小型犬に比べて大型犬の寿命が短いのはなぜ?

ひと昔前まで、犬の寿命は10年前後と言われていました。
しかし、現在は愛犬用のごはん(フード)の質と医療の発達、飼い主たちの意識の向上により、犬の寿命は少しずつ延びている傾向にあります。

そんな時、ふと思った事はありませんか?
小型犬と大型犬の寿命はなぜこんなに違うの?

実はこんな理由があったのです。

メイン写真:わんにゃんフォトコンテスト ボスちゃん椎ちゃん

小型犬と大型犬の寿命が違う理由

わんにゃんフォトコンテスト ミィミちゃん

基本的には、動物は体が大きい方の寿命が長いと言われています。
ゾウ=80~100歳
ブタ=12~15歳
ウサギ=7~9歳
ハムスター=2~3歳

この寿命は、心臓などの体内の臓器が関係しています。
ハムスターなどの小さい動物の心拍が、1分間に550~600拍と1秒間に10拍近く速いのに対し、ゾウなどの大型動物は1分間に20~30拍と随分ゆっくりです。

この理論でいうと、大型犬の方が長生きするはず!
と思いませんか?

残念ながら犬の場合は、体の大きさに関わらず、心臓を含む臓器の大きさが小型犬も大型犬もそこまで他の動物と比較すると変わらないのです。

もっと分かりやすく説明すると
・小型犬の体にとっては心臓を含む臓器が大きい
・大型犬の体にとっては心臓を含む臓器が小さい

ということです。

寿命の違いは心臓への負担の大きさ

わんにゃんフォトコンテスト ノエルちゃん

心臓を含む臓器の大きさがさほど変わりがないのに対し、大型犬は小型犬より大きな体に対し沢山血液を運ぶ必要があります。
その他、口から食べたフードなどの栄養を体中に巡らせるなど、生活しているだけで小型犬よりも多くのパワーを必要とします。
だからといって、フードを増やしてしまうと、肥満に繋がりまた違う臓器に負担がかかってしまいます。
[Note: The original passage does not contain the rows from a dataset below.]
(** The loop of [map_memory]; [i] counts the frames mapped. *)
Fixpoint map_frames (virt_addr flags : Z) (i : nat) (phys_frames : list Z) (mp : OffsetPageTable)
    m (fa : F) : outcome (KernelResult unit * mem * F) :=
  match phys_frames with
  | [] => Ret (Ok tt, m, fa)
  | frame :: rest =>
      let! a := VirtAddr_add virt_addr (Z.of_nat i * 4096) in
      let! r := map_to (page_containing a) frame flags mp m fa in
      match r with
      | (Err _, m, fa) => Ret (Err (KernelError_Memory AllocError_InvalidAddress), m, fa)
      | (Ok _, m, fa) => map_frames virt_addr flags (S i) rest mp m fa
      end
  end.

(** [map_memory] *)
Definition ipc_map_memory (cr3 : Z) s (target_pid virt_addr : Z) (phys_frames : list Z) (flags : Z)
    m (fa : F) : outcome (KernelResult unit * mem * F) :=
  let! r := get_process_page_table cr3 s target_pid in
  match r with
  | Err e => Ret (Err e, m, fa)
  | Ok mp => map_frames virt_addr flags 0 phys_frames mp m fa
  end.

(** [unmap_memory]: the pages whose TLB entries are flushed, and the memory *)
Definition ipc_unmap_memory (cr3 : Z) s (target_pid virt_addr : Z) (page_count : nat) m
    : outcome (KernelResult (list Z) * mem) :=
  let! r := get_process_page_table cr3 s target_pid in
  match r with
  | Err e => Ret (Err e, m)
  | Ok _ =>
      let! pages := for_each (seq 0 page_count) (fun i flushed =>
        let! a := VirtAddr_add virt_addr (Z.of_nat i * 4096) in
        Ret (flushed ++ [page_containing a])) [] in
      Ret (Ok pages, m)
  end.

(** [verify_ownership] *)
Definition ipc_verify_ownership (cr3 : Z) s (pid virt_addr : Z) m : outcome (KernelResult Z) :=
  let! r := get_process_page_table cr3 s pid in
  match r with
  | Err e => Ret (Err e)
  | Ok mp =>
      match translate_page (page_containing virt_addr) mp m with
      | Some frame => Ret (Ok frame)
      | None => Ret (Err (KernelError_Memory AllocError_InvalidAddress))
      end
  end.
End IpcOps.

(* ------------------------------------------------------------------ *)
(** ** Facts *)

Lemma is_power_of_two_8 : is_power_of_two 8 = true.
Proof. reflexivity. Qed.

Lemma from_size_align_8 size ly :
  Layout_from_size_align size 8 = Some ly -> ly = mkLayout size 8.
Proof. unfold Layout_from_size_align. destruct (_ && _); [|done]. by intros [= <-]. Qed.

Lemma swap_remove_perm {A} i (l l' : list A) x :
  swap_remove i l = Some (x, l') -> l ≡ₚ x :: l'.
Proof.
  unfold swap_remove. destruct (l !! i) as [y|] eqn:Hi; [|done].
  destruct (last l) as [z|] eqn:Hz; [|done]. intros [= <- <-].
  apply last_Some in Hz as [k ->]. rewrite length_app, Nat.add_sub, take_app_length.
  apply lookup_app_Some in Hi as [Hi|[Hl Hi]].
  - apply list_elem_of_split_length in Hi as (k1 & k2 & -> & ->).
    rewrite insert_app_r_alt, Nat.sub_diag by lia. simpl. solve_Permutation.
  - rewrite list_insert_ge by done. apply list_lookup_singleton_Some in Hi as [_ ->].
    solve_Permutation.
Qed.

Section ScalableFacts.
Context {XA : X86Addr} {XL : X86AddrLaws} {F HT : Type} {FH : FallbackHeap HT} {FL : FallbackLaws HT}.
Implicit Types (st : scalable_state F HT).

Lemma scalable_allocate_eq size flags st : scalable_allocate size flags st = manager_allocate size flags st.
Proof. unfold scalable_allocate. by destruct (global_memory_manager st). Qed.

Lemma scalable_free_eq addr size st : scalable_free addr size st = manager_free addr size st.
Proof. unfold scalable_free. by destruct (global_memory_manager st). Qed.

Lemma manager_allocate_good size addr st st1 L :
  0 < size -> heap_good (ALLOCATOR st, HEAP_MEM st, L) ->
  manager_allocate size AllocFlags_default st = Ret (Ok addr, st1) -> addr < LOW_HALF ->
  addr <> 0 /\ addr mod 8 = 0 /\ Forall (disjoint_blocks (addr, mkLayout size 8)) L /\
  same_on L (HEAP_MEM st) (HEAP_MEM st1) /\
  heap_good (ALLOCATOR st1, HEAP_MEM st1, (addr, mkLayout size 8) :: L) /\
  Layout_from_size_align size 8 = Some (mkLayout size 8).
Proof.
  intros Hsz [Fr Hr] E Hlow. simpl in Hr. unfold manager_allocate in E. simpl in E.
  destruct (Layout_from_size_align size 8) as [ly|] eqn:Hly; [|done].
  apply from_size_align_8 in Hly as ->.
  destruct (fsb_alloc_spec _ _ Fr L (mkLayout size 8) Hr) as (p & A' & m' & E' & Hs & HP).
  { split; [done|]. by exists 3. }
  rewrite E', bind_ret in E. destruct (Z.eqb_spec p 0) as [->|Hp]; [done|].
  destruct (VirtAddr_new p) as [x|] eqn:Ev; [|done]. rewrite bind_ret in E. simplify_eq/=.
  destruct HP as [[? _]|(_ & Ha & Hd & F' & HF')]; [done|].
  assert (addr = p) as ->.
  { apply VirtAddr_new_inv in Ev as [?|[? ?]]; [done|unfold LOW_HALF in *; lia|].
    pose proof (hr_ok _ _ _ _ HF') as Hok. apply Forall_app in Hok as [_ Hok].
    by inversion Hok as [|? ? (_ & Hu & _) _]; subst. }
  split_and!; try done. by exists F'.
Qed.
End ScalableFacts.

(* ------------------------------------------------------------------ *)
(** ** Properties *)

(** Allocating and freeing through the memory manager is a round trip on
    the kernel heap.  Before and after initialisation alike, an allocation of
    default alignment that succeeds is a block of its own, disjoint from every
    block held, the contents of those blocks are kept, and freeing it with its
    size succeeds and gives back a heap that holds exactly the other blocks. *)
Theorem scalable_roundtrip {XA : X86Addr} {XL : X86AddrLaws} {F HT} {FH : FallbackHeap HT}
    {FL : FallbackLaws HT} (st st1 : scalable_state F HT) (L : list (Z * Layout)) (size addr : Z) :
  0 < size -> heap_good (ALLOCATOR st, HEAP_MEM st, L) ->
  allocate_simple size st = Ret (Ok addr, st1) -> addr < LOW_HALF ->
  addr <> 0 /\ addr mod 8 = 0 /\ Forall (disjoint_blocks (addr, mkLayout size 8)) L /\
  heap_good (ALLOCATOR st1, HEAP_MEM st1, (addr, mkLayout size 8) :: L) /\
  exists st2, scalable_free addr size st1 = Ret (Ok tt, st2) /\
    heap_good (ALLOCATOR st2, HEAP_MEM st2, L) /\ same_on L (HEAP_MEM st) (HEAP_MEM st2).
Proof.
  intros Hs Hg E Hl. unfold allocate_simple in E. rewrite scalable_allocate_eq in E.
  destruct (manager_allocate_good size addr st st1 L Hs Hg E Hl) as (H1 & H2 & H3 & H4 & [F1 HF] & H6).
  split_and!; try done; [by exists F1|]. simpl in HF.
  destruct (fsb_dealloc_spec _ _ F1 L addr (mkLayout size 8) HF) as (A' & m' & F' & Ed & Hs' & Hr').
  exists (with_heap A' m' st1). rewrite scalable_free_eq. unfold manager_free. rewrite H6, Ed.
  split; [done|]. split; [by exists F'|]. intros b a Hb Ha. simpl. rewrite (Hs' b a Hb Ha). by apply (H4 b).
Qed.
結果、心臓を含む臓器に大きな負担をかけてしまうのです。

小型犬は、体が小さいため、全身に栄養を送るエネルギーも最小限ですみます。

大型犬は遺伝的に病気にかかりやすい

また、大型犬は遺伝的に骨肉腫や腫瘍、ガンなどの病気や遺伝性疾患にかかりやすいと言われています。
その理由は、100年近く昔にさかのぼります。

大型犬を犬種認定し、繫殖する時に穏やかな性格、優しい気質の犬を繫殖した為と言われています。
大型犬の気質が荒いと大事故に繋がりかねません。

結果、穏やかな性格の犬を繁殖し体の弱さを考慮しなかったがために、大型犬は現在も遺伝的に体が弱く短命とも言われているのでしょう。

まとめ

「小型犬に比べて大型犬の寿命が短いのはなぜ?」はいかがでしょうか?
なるほど!と、思わず頷く部分もあったと思います。

必ずしも大型犬の寿命が小型犬より短いわけではありません。
もちろん、大型犬でも20歳を越える犬も沢山います。

可愛い愛犬には、少しでも長生きをしてほしいですね。